§ **Instructions to follow**:
Determine which lines of the records include the word "below", and copy them.

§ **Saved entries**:
------------------------------------------------------------------------

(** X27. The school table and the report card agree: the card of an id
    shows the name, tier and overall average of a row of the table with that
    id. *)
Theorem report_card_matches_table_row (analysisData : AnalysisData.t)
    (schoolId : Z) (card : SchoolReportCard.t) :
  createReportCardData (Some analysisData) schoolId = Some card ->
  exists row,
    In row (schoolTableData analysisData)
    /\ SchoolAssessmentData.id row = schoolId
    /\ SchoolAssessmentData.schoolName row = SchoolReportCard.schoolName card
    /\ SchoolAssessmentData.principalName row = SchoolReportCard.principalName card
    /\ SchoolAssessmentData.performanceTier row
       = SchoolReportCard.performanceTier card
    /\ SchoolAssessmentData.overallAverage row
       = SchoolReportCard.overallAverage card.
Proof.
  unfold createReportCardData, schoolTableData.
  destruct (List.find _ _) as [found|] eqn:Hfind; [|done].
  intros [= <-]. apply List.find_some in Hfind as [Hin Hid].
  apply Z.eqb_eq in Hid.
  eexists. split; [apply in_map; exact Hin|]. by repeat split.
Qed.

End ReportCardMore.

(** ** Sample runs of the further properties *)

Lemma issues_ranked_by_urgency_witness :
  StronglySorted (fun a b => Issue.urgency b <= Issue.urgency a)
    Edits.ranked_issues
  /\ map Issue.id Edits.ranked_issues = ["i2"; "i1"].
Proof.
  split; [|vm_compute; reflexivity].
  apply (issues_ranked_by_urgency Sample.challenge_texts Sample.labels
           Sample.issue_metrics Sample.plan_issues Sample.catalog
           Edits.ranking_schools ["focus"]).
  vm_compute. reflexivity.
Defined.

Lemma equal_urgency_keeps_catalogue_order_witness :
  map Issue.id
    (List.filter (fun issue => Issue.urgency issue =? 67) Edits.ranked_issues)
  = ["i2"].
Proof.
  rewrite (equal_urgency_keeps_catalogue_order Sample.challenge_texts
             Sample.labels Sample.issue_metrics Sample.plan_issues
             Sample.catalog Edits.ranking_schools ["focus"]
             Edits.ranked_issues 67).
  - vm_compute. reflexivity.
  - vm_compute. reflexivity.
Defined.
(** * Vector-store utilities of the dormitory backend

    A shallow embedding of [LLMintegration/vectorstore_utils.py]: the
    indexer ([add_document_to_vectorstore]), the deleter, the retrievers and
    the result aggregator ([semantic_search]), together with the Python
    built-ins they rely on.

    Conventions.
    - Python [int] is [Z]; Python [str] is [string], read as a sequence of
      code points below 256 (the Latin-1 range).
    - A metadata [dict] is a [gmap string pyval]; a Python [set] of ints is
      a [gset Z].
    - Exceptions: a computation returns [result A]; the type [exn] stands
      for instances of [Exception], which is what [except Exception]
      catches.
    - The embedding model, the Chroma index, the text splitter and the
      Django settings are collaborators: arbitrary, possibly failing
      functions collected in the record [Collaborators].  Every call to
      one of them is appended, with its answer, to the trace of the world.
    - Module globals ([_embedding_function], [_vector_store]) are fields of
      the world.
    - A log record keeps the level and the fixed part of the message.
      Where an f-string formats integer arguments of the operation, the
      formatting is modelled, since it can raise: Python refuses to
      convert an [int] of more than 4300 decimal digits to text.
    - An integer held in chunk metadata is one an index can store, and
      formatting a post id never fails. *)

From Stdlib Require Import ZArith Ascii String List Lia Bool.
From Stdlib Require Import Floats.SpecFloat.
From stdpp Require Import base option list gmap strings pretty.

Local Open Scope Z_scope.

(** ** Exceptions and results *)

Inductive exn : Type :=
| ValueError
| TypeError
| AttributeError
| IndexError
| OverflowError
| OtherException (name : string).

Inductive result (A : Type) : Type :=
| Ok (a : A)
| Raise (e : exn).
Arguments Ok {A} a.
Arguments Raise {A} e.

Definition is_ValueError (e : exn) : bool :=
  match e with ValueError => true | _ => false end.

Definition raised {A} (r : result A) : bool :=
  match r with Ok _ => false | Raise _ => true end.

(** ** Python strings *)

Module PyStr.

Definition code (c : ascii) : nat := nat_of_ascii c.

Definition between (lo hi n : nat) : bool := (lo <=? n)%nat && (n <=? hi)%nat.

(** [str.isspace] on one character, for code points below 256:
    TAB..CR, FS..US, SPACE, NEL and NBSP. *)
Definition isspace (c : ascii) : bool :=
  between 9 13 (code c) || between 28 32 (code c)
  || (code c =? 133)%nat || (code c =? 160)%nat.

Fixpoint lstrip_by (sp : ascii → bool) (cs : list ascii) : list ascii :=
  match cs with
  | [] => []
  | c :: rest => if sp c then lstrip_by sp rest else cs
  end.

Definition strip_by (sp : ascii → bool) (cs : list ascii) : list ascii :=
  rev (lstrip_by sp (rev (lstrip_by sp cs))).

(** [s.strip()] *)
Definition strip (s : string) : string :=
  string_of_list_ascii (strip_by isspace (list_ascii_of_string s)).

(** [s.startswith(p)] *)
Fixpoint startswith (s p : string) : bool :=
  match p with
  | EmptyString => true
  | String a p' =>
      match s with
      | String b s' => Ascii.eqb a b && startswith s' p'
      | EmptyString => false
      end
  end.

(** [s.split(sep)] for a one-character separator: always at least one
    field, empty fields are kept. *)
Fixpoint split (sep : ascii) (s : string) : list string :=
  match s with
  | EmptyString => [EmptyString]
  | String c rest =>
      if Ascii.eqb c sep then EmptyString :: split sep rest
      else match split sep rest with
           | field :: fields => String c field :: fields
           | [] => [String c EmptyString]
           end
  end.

------------------------------------------------------------------------

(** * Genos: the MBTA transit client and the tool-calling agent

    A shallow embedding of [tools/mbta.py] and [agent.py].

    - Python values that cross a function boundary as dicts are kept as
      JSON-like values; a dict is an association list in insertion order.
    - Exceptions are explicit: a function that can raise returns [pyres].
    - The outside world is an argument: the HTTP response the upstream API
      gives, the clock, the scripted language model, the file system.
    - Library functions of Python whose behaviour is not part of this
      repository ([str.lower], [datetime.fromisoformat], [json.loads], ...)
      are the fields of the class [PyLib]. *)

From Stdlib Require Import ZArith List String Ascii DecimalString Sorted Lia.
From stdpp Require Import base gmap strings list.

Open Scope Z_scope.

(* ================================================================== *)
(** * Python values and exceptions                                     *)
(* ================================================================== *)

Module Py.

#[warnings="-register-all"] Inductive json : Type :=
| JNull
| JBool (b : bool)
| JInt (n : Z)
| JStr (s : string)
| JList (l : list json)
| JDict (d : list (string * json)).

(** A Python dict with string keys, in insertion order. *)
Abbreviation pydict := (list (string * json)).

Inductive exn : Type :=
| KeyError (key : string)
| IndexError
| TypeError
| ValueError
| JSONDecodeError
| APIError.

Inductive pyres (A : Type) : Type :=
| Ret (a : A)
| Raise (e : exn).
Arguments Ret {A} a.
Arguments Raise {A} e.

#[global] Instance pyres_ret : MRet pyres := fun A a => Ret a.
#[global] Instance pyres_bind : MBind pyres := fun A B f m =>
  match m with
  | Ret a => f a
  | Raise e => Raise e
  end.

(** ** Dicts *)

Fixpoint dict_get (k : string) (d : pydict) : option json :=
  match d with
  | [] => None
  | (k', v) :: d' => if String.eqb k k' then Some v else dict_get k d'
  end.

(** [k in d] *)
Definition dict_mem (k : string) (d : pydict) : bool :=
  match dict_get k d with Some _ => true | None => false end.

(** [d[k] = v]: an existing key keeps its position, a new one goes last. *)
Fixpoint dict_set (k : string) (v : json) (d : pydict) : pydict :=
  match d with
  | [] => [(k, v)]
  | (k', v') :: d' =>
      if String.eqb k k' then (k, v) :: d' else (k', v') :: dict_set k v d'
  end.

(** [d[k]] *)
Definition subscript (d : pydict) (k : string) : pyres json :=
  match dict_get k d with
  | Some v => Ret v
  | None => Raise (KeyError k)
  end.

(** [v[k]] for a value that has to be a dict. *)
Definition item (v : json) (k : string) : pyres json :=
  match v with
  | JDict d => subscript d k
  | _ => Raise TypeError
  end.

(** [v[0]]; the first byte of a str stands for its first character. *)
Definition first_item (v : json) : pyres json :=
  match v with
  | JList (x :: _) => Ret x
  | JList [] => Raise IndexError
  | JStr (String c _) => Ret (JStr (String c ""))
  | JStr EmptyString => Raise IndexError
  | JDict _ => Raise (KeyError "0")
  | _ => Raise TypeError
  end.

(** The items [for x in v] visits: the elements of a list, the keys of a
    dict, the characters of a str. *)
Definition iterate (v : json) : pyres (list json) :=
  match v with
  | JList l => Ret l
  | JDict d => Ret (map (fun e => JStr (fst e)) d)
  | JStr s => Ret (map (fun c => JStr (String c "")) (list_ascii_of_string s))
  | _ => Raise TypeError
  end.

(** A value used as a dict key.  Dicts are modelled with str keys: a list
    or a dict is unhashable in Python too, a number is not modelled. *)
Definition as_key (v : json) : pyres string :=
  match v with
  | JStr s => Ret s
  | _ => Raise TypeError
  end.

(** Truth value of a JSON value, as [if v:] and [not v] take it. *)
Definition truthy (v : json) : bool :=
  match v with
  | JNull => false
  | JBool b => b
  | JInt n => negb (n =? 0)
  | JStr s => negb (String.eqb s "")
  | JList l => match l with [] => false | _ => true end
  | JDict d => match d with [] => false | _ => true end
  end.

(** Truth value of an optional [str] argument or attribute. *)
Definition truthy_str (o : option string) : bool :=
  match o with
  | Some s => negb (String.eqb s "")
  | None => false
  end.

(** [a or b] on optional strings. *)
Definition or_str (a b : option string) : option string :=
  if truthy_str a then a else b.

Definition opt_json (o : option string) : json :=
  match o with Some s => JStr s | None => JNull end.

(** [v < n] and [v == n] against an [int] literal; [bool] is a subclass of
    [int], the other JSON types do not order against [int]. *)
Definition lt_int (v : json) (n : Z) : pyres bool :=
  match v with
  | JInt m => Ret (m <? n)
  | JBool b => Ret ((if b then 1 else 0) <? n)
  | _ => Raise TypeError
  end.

------------------------------------------------------------------------

§ **Written reply**:
      code points below 256 (the Latin-1 range).
(** [str.isspace] on one character, for code points below 256:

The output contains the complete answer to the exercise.